Produce as output only the lines below starting at the line with "else Ok tt);" and continuing through the line with "if has_redacted_field_marker args", each one exactly as written.

[DATA — start]

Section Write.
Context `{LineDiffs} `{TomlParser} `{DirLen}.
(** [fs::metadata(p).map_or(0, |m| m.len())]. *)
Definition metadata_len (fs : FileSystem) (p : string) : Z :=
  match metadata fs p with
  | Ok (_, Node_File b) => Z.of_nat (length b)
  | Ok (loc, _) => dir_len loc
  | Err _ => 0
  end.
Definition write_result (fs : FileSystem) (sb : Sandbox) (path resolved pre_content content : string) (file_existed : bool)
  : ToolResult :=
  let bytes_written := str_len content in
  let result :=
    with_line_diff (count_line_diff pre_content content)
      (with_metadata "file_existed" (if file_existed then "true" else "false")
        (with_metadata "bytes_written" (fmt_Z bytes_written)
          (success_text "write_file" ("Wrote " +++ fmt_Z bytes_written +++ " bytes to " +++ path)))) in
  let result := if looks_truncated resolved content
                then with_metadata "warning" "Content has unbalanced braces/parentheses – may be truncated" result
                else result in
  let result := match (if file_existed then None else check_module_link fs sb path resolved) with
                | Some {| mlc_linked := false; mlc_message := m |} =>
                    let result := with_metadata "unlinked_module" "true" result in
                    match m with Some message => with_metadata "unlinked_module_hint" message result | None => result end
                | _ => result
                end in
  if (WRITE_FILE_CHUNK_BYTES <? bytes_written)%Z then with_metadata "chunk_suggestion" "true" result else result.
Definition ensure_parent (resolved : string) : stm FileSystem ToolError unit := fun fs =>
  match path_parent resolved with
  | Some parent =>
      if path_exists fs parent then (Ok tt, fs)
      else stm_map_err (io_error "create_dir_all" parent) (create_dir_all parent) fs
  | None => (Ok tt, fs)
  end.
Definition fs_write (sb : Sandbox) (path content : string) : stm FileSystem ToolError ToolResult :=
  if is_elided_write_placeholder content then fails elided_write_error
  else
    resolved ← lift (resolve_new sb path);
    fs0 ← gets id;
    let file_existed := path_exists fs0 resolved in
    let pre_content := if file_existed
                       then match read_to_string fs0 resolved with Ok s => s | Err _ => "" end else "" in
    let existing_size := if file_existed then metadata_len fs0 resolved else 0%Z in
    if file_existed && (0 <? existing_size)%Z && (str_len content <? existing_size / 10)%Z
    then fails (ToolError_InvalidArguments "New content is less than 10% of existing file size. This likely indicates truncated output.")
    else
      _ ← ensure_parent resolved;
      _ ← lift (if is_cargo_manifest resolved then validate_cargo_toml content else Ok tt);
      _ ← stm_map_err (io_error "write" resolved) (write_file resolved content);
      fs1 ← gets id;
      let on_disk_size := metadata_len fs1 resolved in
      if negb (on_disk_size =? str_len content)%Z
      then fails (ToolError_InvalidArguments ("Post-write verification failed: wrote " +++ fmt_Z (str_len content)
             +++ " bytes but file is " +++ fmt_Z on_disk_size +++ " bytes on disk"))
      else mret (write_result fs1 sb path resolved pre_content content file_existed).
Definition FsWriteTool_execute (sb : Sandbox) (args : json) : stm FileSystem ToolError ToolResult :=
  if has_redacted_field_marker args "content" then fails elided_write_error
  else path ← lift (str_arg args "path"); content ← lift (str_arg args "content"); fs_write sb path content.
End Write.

[DATA — finish]
[DATA — start]

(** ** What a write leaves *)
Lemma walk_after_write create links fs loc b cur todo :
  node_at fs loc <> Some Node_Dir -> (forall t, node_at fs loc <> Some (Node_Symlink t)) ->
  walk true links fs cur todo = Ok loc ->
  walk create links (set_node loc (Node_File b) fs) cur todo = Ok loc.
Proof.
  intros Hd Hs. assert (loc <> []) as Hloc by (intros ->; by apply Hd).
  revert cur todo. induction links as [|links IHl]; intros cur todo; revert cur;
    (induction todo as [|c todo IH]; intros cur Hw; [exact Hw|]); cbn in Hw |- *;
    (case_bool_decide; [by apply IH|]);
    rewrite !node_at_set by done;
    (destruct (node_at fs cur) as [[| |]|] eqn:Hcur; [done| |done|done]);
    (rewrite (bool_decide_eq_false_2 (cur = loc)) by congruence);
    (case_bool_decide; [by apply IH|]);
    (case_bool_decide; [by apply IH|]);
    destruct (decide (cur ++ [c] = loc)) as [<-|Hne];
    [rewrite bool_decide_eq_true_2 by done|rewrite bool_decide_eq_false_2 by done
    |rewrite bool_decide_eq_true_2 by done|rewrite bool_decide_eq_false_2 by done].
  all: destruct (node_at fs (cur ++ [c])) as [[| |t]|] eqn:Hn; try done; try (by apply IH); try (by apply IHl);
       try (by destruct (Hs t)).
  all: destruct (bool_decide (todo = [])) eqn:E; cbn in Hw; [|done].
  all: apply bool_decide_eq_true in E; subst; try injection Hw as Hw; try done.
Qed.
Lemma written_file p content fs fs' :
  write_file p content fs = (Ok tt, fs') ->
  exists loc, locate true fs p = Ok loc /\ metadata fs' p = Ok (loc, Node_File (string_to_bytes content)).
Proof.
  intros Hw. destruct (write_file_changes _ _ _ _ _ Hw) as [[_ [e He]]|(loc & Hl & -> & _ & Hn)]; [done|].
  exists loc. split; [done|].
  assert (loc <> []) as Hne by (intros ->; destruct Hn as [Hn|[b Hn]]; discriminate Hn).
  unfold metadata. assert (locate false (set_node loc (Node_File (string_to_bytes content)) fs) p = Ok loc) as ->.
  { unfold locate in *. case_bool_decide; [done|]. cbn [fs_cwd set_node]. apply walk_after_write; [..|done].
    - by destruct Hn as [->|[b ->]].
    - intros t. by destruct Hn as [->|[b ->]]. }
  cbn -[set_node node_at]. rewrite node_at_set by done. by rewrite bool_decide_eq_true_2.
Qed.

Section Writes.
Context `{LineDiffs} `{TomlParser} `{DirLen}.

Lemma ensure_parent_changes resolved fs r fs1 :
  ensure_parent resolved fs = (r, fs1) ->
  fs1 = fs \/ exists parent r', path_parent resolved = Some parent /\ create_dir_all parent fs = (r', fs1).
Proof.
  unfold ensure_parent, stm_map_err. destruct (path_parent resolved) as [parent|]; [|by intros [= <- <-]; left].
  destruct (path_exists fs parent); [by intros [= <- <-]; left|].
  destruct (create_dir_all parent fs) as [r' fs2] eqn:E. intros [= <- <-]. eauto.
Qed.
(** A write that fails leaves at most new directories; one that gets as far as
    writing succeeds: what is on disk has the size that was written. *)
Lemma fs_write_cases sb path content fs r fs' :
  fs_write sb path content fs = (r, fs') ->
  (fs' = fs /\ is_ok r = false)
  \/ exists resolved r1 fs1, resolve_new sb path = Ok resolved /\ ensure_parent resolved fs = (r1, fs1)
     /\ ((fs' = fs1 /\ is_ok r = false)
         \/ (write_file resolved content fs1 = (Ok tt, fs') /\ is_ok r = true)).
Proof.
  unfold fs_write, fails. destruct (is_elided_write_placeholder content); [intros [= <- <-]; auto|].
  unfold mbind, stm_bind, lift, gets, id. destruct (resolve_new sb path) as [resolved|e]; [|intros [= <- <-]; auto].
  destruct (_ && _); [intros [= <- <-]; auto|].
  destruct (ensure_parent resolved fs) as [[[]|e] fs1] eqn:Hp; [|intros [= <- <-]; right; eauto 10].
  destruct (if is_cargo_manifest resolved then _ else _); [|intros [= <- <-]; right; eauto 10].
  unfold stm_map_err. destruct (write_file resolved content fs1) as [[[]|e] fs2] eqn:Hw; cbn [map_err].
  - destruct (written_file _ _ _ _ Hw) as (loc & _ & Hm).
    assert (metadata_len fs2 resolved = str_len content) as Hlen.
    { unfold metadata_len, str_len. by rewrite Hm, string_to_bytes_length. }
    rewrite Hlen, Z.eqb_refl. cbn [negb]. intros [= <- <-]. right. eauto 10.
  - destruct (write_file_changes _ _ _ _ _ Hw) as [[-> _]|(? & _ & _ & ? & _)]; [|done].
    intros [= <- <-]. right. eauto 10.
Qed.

[DATA — finish]

§ RESPONSE AREA:
      _ ← lift (if is_cargo_manifest resolved then validate_cargo_toml content else Ok tt);
      _ ← stm_map_err (io_error "write" resolved) (write_file resolved content);
      fs1 ← gets id;
      let on_disk_size := metadata_len fs1 resolved in
      if negb (on_disk_size =? str_len content)%Z
      then fails (ToolError_InvalidArguments ("Post-write verification failed: wrote " +++ fmt_Z (str_len content)
             +++ " bytes but file is " +++ fmt_Z on_disk_size +++ " bytes on disk"))
      else mret (write_result fs1 sb path resolved pre_content content file_existed).
Definition FsWriteTool_execute (sb : Sandbox) (args : json) : stm FileSystem ToolError ToolResult :=
  if has_redacted_field_marker args "content" then fails elided_write_error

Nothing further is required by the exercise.